**Activity**
From the listing below, reproduce word for word the part that opens with the line containing "with (scan_lines name" and closes with the line containing "cbn. constructor; [done|]. apply"; reproduce nothing else.

**Exercise inputs**
(** X7: a file that does not contain [!important] in lower case yields no
    record, even where the pattern, which ignores case, would match. *)
Theorem no_marker_no_records name content :
  contains Regex.marker content = false →
  parse_css_file name content = [].
Proof.
  intros Hno.
  assert (omap finding (enumerate 1 (split_lines content)) = []) as Hnil.
  { generalize 1. intros s.
    assert (∀ line, line ∈ split_lines content →
                    contains Regex.marker line = false) as Hlines.
    { intros line (a & b & Heq)%split_lines_segments.
      destruct (contains Regex.marker line) eqn:Hc; [|done].
      rewrite Heq, (contains_embedded _ a line b Hc) in Hno. done. }
    revert s. induction (split_lines content) as [|l ls IH]; intros s; [done|].
    cbn [enumerate]. rewrite omap_cons_eq. unfold finding at 1. cbn [fst snd].
    rewrite Hlines by left. apply IH. intros line Hin. apply Hlines. by right. }
  rewrite <- (parse_findings name) in Hnil.
  by destruct (parse_css_file name content).
Qed.

Lemma no_marker_no_records_sample :
  contains Regex.marker (lit "a { color: red !IMPORTANT; }") = false
  ∧ Regex.search (lit "a { color: red !IMPORTANT; }")
    = Some (lit "color", lit "red ")
  ∧ parse_css_file (lit "a.css") (lit "a { color: red !IMPORTANT; }") = [].
Proof.
  split; [vm_compute; reflexivity|]. split; [vm_compute; reflexivity|].
  apply no_marker_no_records. vm_compute. reflexivity.
Defined.

(** X8: the first look-back adopts a selector only from one of the eight
    lines before the brace line, and never from the first line of the
    file; the line it adopts is non-empty, without braces, and not the
    start of a comment. *)
Theorem look_back_selector_window lines n s l :
  look_back_selector lines (range_down (n - 2) (Z.max 0 (n - 10)))
  = Some (s, l) →
  2 <= l <= n - 1 ∧ n - 8 <= l
  ∧ s = strip (line_at lines (l - 1)) ∧ s ≠ []
  ∧ startswith (lit "/*") s = false ∧ startswith (lit "*") s = false
  ∧ (123%N ∉ s) ∧ (125%N ∉ s).
Proof.
  intros (Hin%range_down_bounds & H)%look_back_selector_found.
  split; [lia|]. split; [lia|done].
Qed.

Lemma look_back_selector_window_sample :
  look_back_selector
    (split_lines (newline :: split_brace_rule))
    (range_down (3 - 2) (Z.max 0 (3 - 10)))
  = Some (lit ".modal-content", 2)
  ∧ 2 <= 2 <= 3 - 1.
Proof.
  assert (look_back_selector
            (split_lines (newline :: split_brace_rule))
            (range_down (3 - 2) (Z.max 0 (3 - 10)))
          = Some (lit ".modal-content", 2)) as H
    by (vm_compute; reflexivity).
  split; [exact H|]. exact (proj1 (look_back_selector_window _ _ _ _ H)).
Defined.



Lemma sumZ_enumerate (f : str → Z) l : ∀ s,
  sumZ (λ nl : Z * str, f nl.2) (enumerate s l) = sumZ f l.
Proof.
  induction l as [|x l IH]; intros s; [done|].
  cbn [enumerate sumZ foldr snd]. f_equal. apply IH.
Qed.

Lemma sumZ_count_split_lines c s :
  c ≠ newline → sumZ (count c) (split_lines s) = count c s.
Proof.
  intros Hc. induction s as [|a s IH]; [done|].
  cbn [split_lines count]. destruct (N.eqb_spec a newline) as [->|Hne].
  - rewrite (proj2 (N.eqb_neq newline c)) by done.
    cbn [sumZ foldr count]. fold (sumZ (count c) (split_lines s)).
    rewrite IH. lia.
  - rewrite <- IH. destruct (split_lines s) as [|l ls]; cbn; lia.
Qed.

Lemma scan_lines_brace_depth name lines todo : ∀ st,
  brace_depth (scan_lines name lines st todo)
  = brace_depth st
    + (sumZ (λ nl, count 123%N nl.2) todo - sumZ (λ nl, count 125%N nl.2) todo).
Proof.
  induction todo as [|[n line] todo IH]; intros st; [cbn; lia|].
  change (scan_lines name lines st ((n, line) :: todo))
    with (scan_lines name lines (scan_line name lines st n line) todo).
  rewrite IH, scan_line_brace_depth. unfold sumZ. cbn [foldr snd]. lia.
Qed.

(** X10: after the scan of a file, [brace_depth] is the number of opening
    braces of the file minus the number of closing ones; it is not kept
    above zero. *)
Theorem brace_depth_balance name content :
  brace_depth (scan_lines name (split_lines content) scan_init
                 (enumerate 1 (split_lines content)))
  = count 123%N content - count 125%N content.
Proof.
  rewrite scan_lines_brace_depth, !sumZ_enumerate.
  rewrite !sumZ_count_split_lines by done. cbn. lia.
Qed.

(** ** More about the run *)

Lemma omap_nil_Forall {A B} (g : A → option B) l :
  Forall (λ x, g x = None) l → omap g l = [].
Proof.
  induction 1 as [|x l Hx _ IH]; [done|]. by rewrite omap_cons_eq, Hx.
Qed.

Lemma print_summary_listing by_category :
  Forall listing (print_summary by_category).
Proof.
  unfold print_summary. apply Forall_bind, Forall_forall. intros k _.
  cbn. constructor; [done|]. apply Forall_app. split; [|by repeat constructor].
  apply Forall_fmap, Forall_forall. done.
Qed.

Lemma print_breakdown_listing by_category :
  Forall listing (print_breakdown by_category).
Proof.
  unfold print_breakdown. apply Forall_bind, Forall_forall. intros k _.
  cbn. repeat (constructor; [done|]).
  apply Forall_bind, Forall_forall. intros fname _.
  cbn. constructor; [done|].
  apply Forall_bind, Forall_forall. intros d _. by repeat constructor.
Qed.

**Answer section**
    with (scan_lines name lines (scan_line name lines st n line) todo).
  rewrite IH, scan_line_brace_depth. unfold sumZ. cbn [foldr snd]. lia.
Qed.

(** X10: after the scan of a file, [brace_depth] is the number of opening
    braces of the file minus the number of closing ones; it is not kept
    above zero. *)
Theorem brace_depth_balance name content :
  brace_depth (scan_lines name (split_lines content) scan_init
                 (enumerate 1 (split_lines content)))
  = count 123%N content - count 125%N content.
Proof.
  rewrite scan_lines_brace_depth, !sumZ_enumerate.
  rewrite !sumZ_count_split_lines by done. cbn. lia.
Qed.

(** ** More about the run *)

Lemma omap_nil_Forall {A B} (g : A → option B) l :
  Forall (λ x, g x = None) l → omap g l = [].
Proof.
  induction 1 as [|x l Hx _ IH]; [done|]. by rewrite omap_cons_eq, Hx.
Qed.

Lemma print_summary_listing by_category :
  Forall listing (print_summary by_category).
Proof.
  unfold print_summary. apply Forall_bind, Forall_forall. intros k _.
  cbn. constructor; [done|]. apply Forall_app. split; [|by repeat constructor].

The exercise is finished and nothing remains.